Even in Florida, lawns and landscapes take a break during the winter and naturally go dormant. During December, January and February, landscapes typically need less irrigation, so now is a great time to train your lawn to sip water instead of guzzling it.
On Dec. 3, the St. Johns River Water Management District launched its winter “Skip A Week” water conservation campaign and is asking everyone to voluntarily skip every other week of lawn watering. If property owners who irrigate skipped every other week of watering this winter, North and East-Central Florida could save more than a billion gallons of water. An added benefit is the reduction of irrigation water that runs off our lawns and carries nutrients with it to natural waterbodies such as the St. Johns River and Doctors Lake.
We are pleased that Clay County Utility Authority is joining us in the Skip A Week campaign. CCUA has been an outstanding utility partner on numerous cost-share projects and water conservation initiatives. CCUA also is a leader in expanding the reuse of reclaimed water (highly treated wastewater) in Northeast Florida, which saves fresh drinkable water for use in homes and businesses and provides a safe, environmentally responsible alternative to wastewater disposal. We applaud CCUA’s leadership and welcome them as a partner in this annual winter water conservation awareness effort.

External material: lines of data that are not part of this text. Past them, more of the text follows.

(** * Corridor risk: the Lyapunov residual guard of [corridor_risk.hpp]

    A shallow embedding of [RiskCoord], [RiskState::from_raw] and
    [RiskState::next], and the properties of the specification settled
    against it.

    The source computes in C++ [double].  The embedding keeps that: a
    [double] is a binary64 [float] of the kernel, with IEEE 754
    round-to-nearest-even addition and multiplication, each operation
    rounded on its own (no fused multiply-add), and the IEEE comparisons,
    for which every comparison with a NaN is false.  General facts about
    these operations are proved on their specification [SpecFloat], to
    which [FloatAxioms] relates the primitive operations. *)

From Stdlib Require Import ZArith List Bool String Lia Permutation.
From Stdlib Require Import Floats.
Import ListNotations.

Set Warnings "-inexact-float".
Local Open Scope float_scope.

(** ** Errors

    The source throws [std::runtime_error] with four different messages;
    the specification names the four kinds. *)

Inductive error : Set :=
| EmptyCorridorError
| RiskValueOutOfRangeError
| NegativeWeightError
| ResidualIncreasedError.

Definition what (e : error) : string :=
  match e with
  | EmptyCorridorError => "No risk coordinates (no corridor -> no deployment)"
  | RiskValueOutOfRangeError => "r out of [0,1]"
  | NegativeWeightError => "negative weight"
  | ResidualIncreasedError => "Lyapunov residual increased (auto-derate/stop)"
  end.
(** C6. For every [n >= 0] and every variant, an edge emitted earlier has a
    first index that is not larger, and of two edges with the same first
    index the one emitted earlier has the smaller second index; in the
    directed variant without loops, every edge [(i, j)] with [j < i] is
    emitted before every edge [(i, j')] with [j' > i]. *)
Theorem full_emission_order n directed loops :
  0 ≤ n →
  ∃ v, igraph_full_edges n directed loops = Done v
    ∧ (∀ (p q : nat) e1 e2,
         (p < q)%nat →
         edge_list (stor v) !! p = Some e1 →
         edge_list (stor v) !! q = Some e2 →
         e1.1 ≤ e2.1 ∧ (e1.1 = e2.1 → e1.2 < e2.2))
    ∧ (directed = true → loops = false →
       ∀ (p q : nat) i j j',
         edge_list (stor v) !! p = Some (i, j) →
         edge_list (stor v) !! q = Some (i, j') →
         j < i → i < j' → (p < q)%nat).
Proof.
  intros Hn. destruct (igraph_full_edges_spec n directed loops Hn) as (v & Hv & Hstor).
  exists v. rewrite Hstor, edge_list_flatten.
  pose proof (StronglySorted_full_enumeration n directed loops) as Hsorted.
  split; [done|]. split.
  - intros p q e1 e2 Hpq Hp Hq.
    pose proof (StronglySorted_lookup _ _ _ _ _ _ Hsorted Hpq Hp Hq) as Hlt.
    unfold lex_lt in Hlt. lia.
  - intros _ _ p q i j j' Hp Hq Hj Hj'.
    destruct (decide (p < q)%nat) as [|Hge]; [done|]. exfalso.
    destruct (decide (p = q)) as [->|Hne].
    + rewrite Hp in Hq. injection Hq as ->. lia.
    + assert (q < p)%nat as Hqp by lia.
      pose proof (StronglySorted_lookup _ _ _ _ _ _ Hsorted Hqp Hq Hp) as Hlt.
      unfold lex_lt in Hlt. simpl in Hlt. lia.
Qed.

(** C9. The directed variant with loops at [n = 3] emits the self-loops
    [(0, 0)], [(1, 1)] and [(2, 2)]; the directed variant without loops emits
    no edge [(i, i)], for any [i] and any [n >= 0]. *)
Theorem directed_self_loops n :
  0 ≤ n →
  (∃ v, igraph_full_edges 3 true true = Done v
     ∧ (0, 0) ∈ edge_list (stor v)
     ∧ (1, 1) ∈ edge_list (stor v)
     ∧ (2, 2) ∈ edge_list (stor v))
  ∧ (∃ v, igraph_full_edges n true false = Done v
     ∧ ∀ i, (i, i) ∉ edge_list (stor v)).
Proof.
  intros Hn. split.
  - destruct (igraph_full_edges_spec 3 true true) as (v & Hv & Hstor); [done|].
    exists v. rewrite Hstor, edge_list_flatten. split; [done|].
    repeat split; apply elem_of_full_enumeration; unfold full_member; simpl; lia.
  - destruct (igraph_full_edges_spec n true false Hn) as (v & Hv & Hstor).
    exists v. rewrite Hstor, edge_list_flatten. split; [done|].
    intros i Hi%elem_of_full_enumeration.
    unfold full_member in Hi. simpl in Hi. lia.
Qed.

(** C3, as the code has it. [igraph_full] reserves one slot per edge and
    then appends two: whenever the variant has an edge at all, an append
    after the reserve finds the storage full and enlarges it. *)
Theorem full_reserve_too_small n directed loops :
  0 ≤ n → 0 < full_count n directed loops →
  ∃ v, igraph_full_edges n directed loops = Done v
    ∧ (0 < push_reallocs v)%nat.
Proof.
  intros Hn Hcount.
  destruct (igraph_full_edges_reserved n directed loops Hn)
    as (v & cap0 & Hv & Hcap & Hfit & Hsame).
  destruct (igraph_full_edges_spec n directed loops Hn) as (v' & Hv' & Hstor).
  rewrite Hv in Hv'. injection Hv' as <-.
  exists v. split; [done|].
  destruct (push_reallocs v) as [|k]; [|lia]. exfalso.
  rewrite Hstor, length_flatten, Hsame in Hfit by done.
  pose proof (length_full_enumeration n directed loops Hn). lia.
Qed.

(** ** The claims about [igraph_full_citation] *)

(** C2, amended. For every [n >= 0], [igraph_full_citation] reaches
    [igraph_create] when its size [n * (n - 1)] is representable, and
    whenever it does it has emitted, for [i] from [1] to [n - 1] and for [j]
    from [0] to [i - 1], the edge [(i, j)], in increasing order of [i] and
    for fixed [i] in increasing order of [j]; these are [n * (n - 1) / 2]
    edges, in [n * (n - 1)] slots; at [n = 4] they are
    [(1,0), (2,0), (2,1), (3,0), (3,1), (3,2)] in that order. *)
Theorem citation_emission n :
  0 ≤ n →
  (n * (n - 1) ≤ IGRAPH_INTEGER_MAX →
     ∃ st, igraph_full_citation_fill n = Done st)
  ∧ (∀ st, igraph_full_citation_fill n = Done st →
       edge_list (stor (edges_of st)) = citation_enumeration n
       ∧ (∀ e, e ∈ edge_list (stor (edges_of st)) ↔ 0 ≤ e.2 < e.1 ∧ e.1 < n)
       ∧ (∀ (p q : nat) e1 e2,
            (p < q)%nat →
            edge_list (stor (edges_of st)) !! p = Some e1 →
            edge_list (stor (edges_of st)) !! q = Some e2 →
            e1.1 ≤ e2.1 ∧ (e1.1 = e2.1 → e1.2 < e2.2))
       ∧ Z.of_nat (length (edge_list (stor (edges_of st)))) = n * (n - 1) / 2
       ∧ Z.of_nat (length (stor (edges_of st))) = n * (n - 1)
       ∧ (n = 4 → edge_list (stor (edges_of st))
                  = [(1, 0); (2, 0); (2, 1); (3, 0); (3, 1); (3, 2)])).
Proof.
  intros Hn. split.
  { intros Hfit.
    destruct (igraph_full_citation_fill_spec n Hn Hfit) as (st & Hst & _).
    by exists st. }
  intros st Hst.
  pose proof (igraph_full_citation_fill_Done n st Hn Hst) as Hfit.
  destruct (igraph_full_citation_fill_spec n Hn Hfit)
    as (st' & Hst' & Hstor & Hlen & _).
  rewrite Hst in Hst'. injection Hst' as <-.
  rewrite Hlen, Hstor, edge_list_flatten.
  split; [done|]. split; [|split; [|split; [|split]]].
  - intros e. apply elem_of_citation_enumeration.
  - intros p q e1 e2 Hpq Hp Hq.
    pose proof (StronglySorted_lookup _ _ _ _ _ _
                  (StronglySorted_citation_enumeration n) Hpq Hp Hq) as Hlt.
    unfold lex_lt in Hlt. lia.
  - by apply length_citation_enumeration.
  - done.
  - by intros ->.
Qed.
Lemma Offline_recount locations : forall t cur spd prev ploc ts,
  exists t',
    Offline.tripDataRef
      (Offline.feed locations
         (Offline.mkScreen (Some t) cur spd prev ploc ts)) = Some t' /\
    let speeds := map speed_at locations in
    Offline.hardBrakes t' =
      Offline.hardBrakes t + count_pairs is_guarded_hard_brake prev speeds /\
    Offline.hardAccelerations t' =
      Offline.hardAccelerations t
      + count_pairs is_hard_acceleration prev speeds /\
    Offline.speedingCount t' =
      Offline.speedingCount t
      + count_pairs is_speeding_crossing prev speeds /\
    toasts_of HardBrakeToast
      (Offline.toasts
         (Offline.feed locations
            (Offline.mkScreen (Some t) cur spd prev ploc ts))) =
      toasts_of HardBrakeToast ts
      + count_pairs is_guarded_hard_brake prev speeds /\
    toasts_of SpeedingToast
      (Offline.toasts
         (Offline.feed locations
            (Offline.mkScreen (Some t) cur spd prev ploc ts))) =
      toasts_of SpeedingToast ts
      + count_pairs is_speeding_crossing prev speeds.
Proof.
  induction locations as [| location rest IH]; intros t cur spd prev ploc ts.
  - exists t. simpl. repeat split; lia.
  - change (Offline.feed (location :: rest) ?s)
      with (Offline.feed rest (Offline.handleLocationUpdate location s)).
    destruct (Offline.handleLocationUpdate location
                (Offline.mkScreen (Some t) cur spd prev ploc ts))
      as [ref cur' spd' prev' ploc' ts'] eqn:E1.
    unfold Offline.handleLocationUpdate in E1. simpl in E1.
    fold (speed_at location) in E1.
    injection E1 as Eref _ _ Eprev _ Ets. subst ref prev' ts'.
    match goal with
    | |- context [Offline.mkScreen (Some ?t1) _ _ _ _ ?ts1] =>
        destruct (IH t1 cur' spd' (speed_at location) ploc' ts1)
          as (t' & E & Hb & Ha & Hs & Tb & Ts)
    end.
    exists t'. split; [exact E |].
    simpl in Hb, Ha, Hs. simpl.
    rewrite Hb, Ha, Hs, Tb, Ts.
    unfold is_guarded_hard_brake, is_hard_acceleration, is_speeding_crossing.
    unfold toasts_of. rewrite !filter_app, !length_app, !Nat2Z.inj_add.
    split; [apply bool_count |].
    split; [apply bool_count |].
    split; [apply bool_count |].
    split.
    + destruct ((15 <? prev - speed_at location) && (20 <? prev));
        destruct ((130 <? speed_at location) && (prev <=? 130));
        cbn [filter same_toast List.length]; lia.
    + destruct ((15 <? prev - speed_at location) && (20 <? prev));
        destruct ((130 <? speed_at location) && (prev <=? 130));
        cbn [filter same_toast List.length]; lia.
Qed.

Lemma count_pairs_nonneg test (speeds : list Z) : forall prev,
  0 <= count_pairs test prev speeds.
Proof.
  induction speeds as [| v rest IH]; intros prev; simpl; [lia |].
  specialize (IH v). destruct (test prev v); lia.
Qed.

Lemma count_brake_accel (speeds : list Z) : forall prev,
  count_pairs is_hard_brake prev speeds
  + count_pairs is_hard_acceleration prev speeds
  <= Z.of_nat (List.length speeds) /\
  count_pairs is_guarded_hard_brake prev speeds
  <= count_pairs is_hard_brake prev speeds.
Proof.
  induction speeds as [| v rest IH]; intros prev.
  - simpl. lia.
  - cbn [count_pairs List.length]. rewrite Nat2Z.inj_succ.
    destruct (IH v) as [IH1 IH2].
    unfold is_hard_brake at 1 3, is_hard_acceleration at 1,
      is_guarded_hard_brake at 1.
    destruct (Z.ltb_spec 15 (prev - v)); destruct (Z.ltb_spec 15 (v - prev));
      destruct (Z.ltb_spec 20 prev); simpl andb; lia.
Qed.

Lemma count_crossings (speeds : list Z) : forall prev,
  2 * count_pairs is_speeding_crossing prev speeds
  <= Z.of_nat (List.length speeds) + (if prev <=? 130 then 1 else 0).
Proof.
  induction speeds as [| v rest IH]; intros prev.
  - simpl. destruct (prev <=? 130); lia.
  - cbn [count_pairs List.length]. rewrite Nat2Z.inj_succ.
    specialize (IH v). unfold is_speeding_crossing at 1.
    destruct (Z.ltb_spec 130 v); destruct (Z.leb_spec prev 130);
      destruct (Z.leb_spec v 130); simpl andb; lia.
Qed.

(** The event counters of a trip can be recounted from the recorded
    speeds alone: each is the number of consecutive pairs of readings,
    the first reading being paired with 0, that pass its test. *)
Theorem counters_recounted_from_readings :
  (forall tripId now locations,
     let t := Foreground.tripData
                (Foreground.feed locations
                   (Foreground.startTracking tripId now)) in
     let readings := Foreground.speedReadings t in
     Foreground.hardBrakes t = count_pairs is_hard_brake 0 readings /\
     Foreground.hardAccelerations t =
       count_pairs is_hard_acceleration 0 readings /\
     Foreground.speedingCount t =
       count_pairs is_speeding_crossing 0 readings) /\
  (forall device tripId offline now locations,
     exists t,
       Offline.tripDataRef
         (Offline.feed locations
            (Offline.startTracking device tripId offline now)) = Some t /\
       let readings := Offline.speedReadings t in
       Offline.hardBrakes t = count_pairs is_guarded_hard_brake 0 readings /\
       Offline.hardAccelerations t =
         count_pairs is_hard_acceleration 0 readings /\
       Offline.speedingCount t =
         count_pairs is_speeding_crossing 0 readings).
Proof.
  split.
  - intros tripId now locations t readings. subst t readings.
    rewrite Foreground_readings_feed.
    destruct (Foreground_recount locations
                (Foreground.startTracking tripId now)) as (Hb & Ha & Hs).
    simpl in *. rewrite Hb, Ha, Hs. repeat split.
  - intros device tripId offline now locations.
    unfold Offline.startTracking.
    match goal with
    | |- context [Offline.mkScreen (Some ?t0) ?c ?sp ?p ?l ?ts] =>
        destruct (Offline_recount locations t0 c sp p l ts)
          as (t & E & Hb & Ha & Hs & _);
        destruct (Offline_readings_feed locations
                    (Offline.mkScreen (Some t0) c sp p l ts) t0 eq_refl)
          as (t2 & E2 & R2)
    end.
    rewrite E in E2. injection E2 as <-.
    exists t. split; [exact E |].
    simpl in *. rewrite R2, Hb, Ha, Hs. repeat split.
Qed.

Lemma toasts_split (shown : list Toast) :
  Z.of_nat (List.length shown) =
  toasts_of HardBrakeToast shown + toasts_of SpeedingToast shown
  + toasts_of BackgroundPermissionToast shown
  + toasts_of BackgroundStartToast shown.
Proof.
  unfold toasts_of.
  induction shown as [| [| | |] shown IH];
    cbn [filter same_toast List.length]; lia.
Qed.

Lemma Offline_warnings_kept locations : forall t cur spd prev ploc ts,
  let s := Offline.feed locations
             (Offline.mkScreen (Some t) cur spd prev ploc ts) in
  toasts_of BackgroundPermissionToast (Offline.toasts s) =
    toasts_of BackgroundPermissionToast ts /\
  toasts_of BackgroundStartToast (Offline.toasts s) =
    toasts_of BackgroundStartToast ts.
Proof.
  induction locations as [| location rest IH]; intros t cur spd prev ploc ts.
  - split; reflexivity.
  - cbv zeta.
    change (Offline.feed (location :: rest) ?s)
      with (Offline.feed rest (Offline.handleLocationUpdate location s)).
    destruct (Offline.handleLocationUpdate location
                (Offline.mkScreen (Some t) cur spd prev ploc ts))
      as [ref cur' spd' prev' ploc' ts'] eqn:E1.
    unfold Offline.handleLocationUpdate in E1. simpl in E1.
    fold (speed_at location) in E1.
    injection E1 as Eref _ _ _ _ Ets. subst ref ts'.
    match goal with
    | |- context [Offline.mkScreen (Some ?t1) _ _ _ _ ?ts1] =>
        destruct (IH t1 cur' spd' prev' ploc' ts1) as (Kp & Ks)
    end.
    cbv zeta in Kp, Ks. rewrite Kp, Ks.
    unfold toasts_of. rewrite !filter_app, !length_app, !Nat2Z.inj_add.
    destruct ((15 <? prev - speed_at location) && (20 <? prev));
      destruct ((130 <? speed_at location) && (prev <=? 130));
      cbn [filter same_toast List.length]; split; lia.
Qed.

Lawn and landscape irrigation accounts for more than half of all residential water use, so it is important to follow year-round watering restrictions that help ensure the efficient use of water. Research shows, one-half to three-quarters of an inch of water per irrigation zone every 10–14 days is sufficient during winter months.
Skipping every other week is as easy as manually turning off your irrigation system. Using less water encourages roots to grow deeper, which makes them more drought-tolerant and less susceptible to pests and disease. However, if you see signs that your grass needs water, such as wilting blades, manually turn on your irrigation system, saturate the root zone and then let the soil dry, which encourages healthy, deep root growth.
In addition to cutting back on outdoor irrigation during the winter, please remember that irrigation is prohibited between 10 a.m. and 4 p.m. year-round. Much of the water sprinkled on lawns during the hottest part of the day is lost to evaporation. However, when you water before 10 a.m. or after 4 p.m., the water can seep into the ground, promoting healthy plants that establish deep root systems.
Year-round restrictions apply to lawn and landscape irrigation not regulated by a district-issued consumptive use permit. Typically, this includes individual homes, businesses, government and commercial locations. The rule applies regardless if the water comes from a private well, a private or public utility, or a surface water body.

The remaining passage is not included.